The commit message should complement the code. Ideally, what the code does should not need a separate description, but of course there can be exceptions. Usually, it's more interesting to capture in the commit message what is not in the code: the reason why this approach was chosen and not some other obvious one. Or describe what is missing, and why it isn't needed.

  • That sounds like design discussions best had in the issue/ticket itself, before you even start writing code. Then the commit message references the ticket and has a brief summary of the changes.

    Writing and reading paragraphs of design discussion in a commit message is not something that seems common.

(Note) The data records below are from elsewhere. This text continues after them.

(** * Data-Anonymization: the entity resolution and rewrite pipeline

    A shallow embedding of [src/data_anonymizer.py] (class [DataAnonymizer])
    and of the button handler of [src/app.py], with the properties of the
    specification stated and settled against it.

    Python strings are sequences of Unicode code points.  A character is a
    code point ([N]) and a string is a list of them.  The behaviour of the
    [str] methods on ASCII characters is written out below, as CPython
    implements it; what they do on a code point above U+007F comes from the
    Unicode tables of the interpreter, which are a parameter of the whole
    development ([unicode_tables]).  Theorems hold for any tables; closed
    examples evaluate with explicit ones. *)

From Stdlib Require Import String Ascii.
From Stdlib Require Import List NArith Arith Bool Lia Permutation Sorted.
Import ListNotations.

(* ================================================================== *)
(** * Characters and strings *)
(* ================================================================== *)

Definition char := N.
Definition str := list char.

(** A string literal of the source, as code points. *)
Definition ustr (s : string) : str :=
  List.map N_of_ascii (list_ascii_of_string s).
Arguments ustr s%_string.

Definition char_eqb (a b : char) : bool := N.eqb a b.

Fixpoint str_eqb (a b : str) : bool :=
  match a, b with
  | [], [] => true
  | x :: a', y :: b' => char_eqb x y && str_eqb a' b'
  | _, _ => false
  end.

(** The part of the interpreter's Unicode database that the program
    consults, for code points that are not ASCII:
    the character predicates behind [str.isalpha], [str.isdecimal],
    [str.isdigit], [str.isnumeric], [str.isupper], [str.islower],
    [str.istitle], [str.isspace]; the lowercase mapping of the character at
    an index of a string (CPython's [lower_ucs4], which looks at the context
    for a capital sigma); the full titlecase mapping of a character; and
    [unicodedata.normalize('NFKC', _)]. *)
Record unicode_tables := {
  u_isalpha : char -> bool;
  u_isdecimal : char -> bool;
  u_isdigit : char -> bool;
  u_isnumeric : char -> bool;
  u_isupper : char -> bool;
  u_islower : char -> bool;
  u_istitle : char -> bool;
  u_isspace : char -> bool;
  u_lower : str -> nat -> str;
  u_title : char -> str;
  u_nfkc : str -> str
}.

Definition between (lo hi c : N) : bool := ((lo <=? c) && (c <=? hi))%N.
Definition is_ascii (c : char) : bool := (c <? 128)%N.
Definition ascii_isupper (c : char) : bool := between 65 90 c.
Definition ascii_islower (c : char) : bool := between 97 122 c.
Definition ascii_isdigit (c : char) : bool := between 48 57 c.
(** [_Py_ascii_whitespace]: TAB, LF, VT, FF, CR, FS, GS, RS, US, SPACE. *)
Definition ascii_isspace (c : char) : bool :=
  between 9 13 c || between 28 32 c.
Definition ascii_tolower (c : char) : char :=
  if ascii_isupper c then (c + 32)%N else c.
Definition ascii_toupper (c : char) : char :=
  if ascii_islower c then (c - 32)%N else c.

Definition HYPHEN : char := 45%N.
Definition NEWLINE : char := 10%N.
Definition SPACE : char := 32%N.
Definition UNDERSCORE : char := 95%N.
Definition PLUS : char := 43%N.
Definition DOT : char := 46%N.
Definition LPAREN : char := 40%N.
Definition RPAREN : char := 41%N.
Definition AT : char := 64%N.
Definition BAR : char := 124%N.

Module Py.
Section WithTables.

Variable U : unicode_tables.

    • Ticket systems are quite ephemeral. I still have access to commit messages from the 90s (and I didn't work on the software at the time). I haven't been able to track the contents of the gnats bug tracker from those days.

      And of course tickets can be private, so even if the data survived migration, you may not have access to it (principle of least privilege and all that).

      1 reply →

    • Not really about design, but technical reasons why this solution came to be when it’s not that obvious. It’s not often needed. And when it does, it usually fits in a short paragraph.

      7 replies →

  • It sounds like if you are vibe-coding, that is, can't even be arsed to write a simple commit message, your commit message should be your prompt.

Unfortunately GitHub Copilot’s commit message generation feature is very human. It’s picked up some awful habits from lazy human devs. I almost always get some pointless “… to improve clarity” or “… for enhanced usability” at the end of the message.

VS Code has a setting that promises to change the prompt it uses to generate commit messages, but it mostly ignores my instructions, even very literal ones like “don’t use the words ‘enhance’ or ‘improve’”. And oddly having it set can sometimes result in Cyrillic characters showing up at the end of the message.

Ultimately I stopped using it, because editing the messages cost me more time than it saved.

/rant

  • Honestly the aggressive verbosity of github copilot is half the reason don't use its suggested comments. AI generated code comments follow an inverted-wadsworth-constant: Only the first 30% is useful.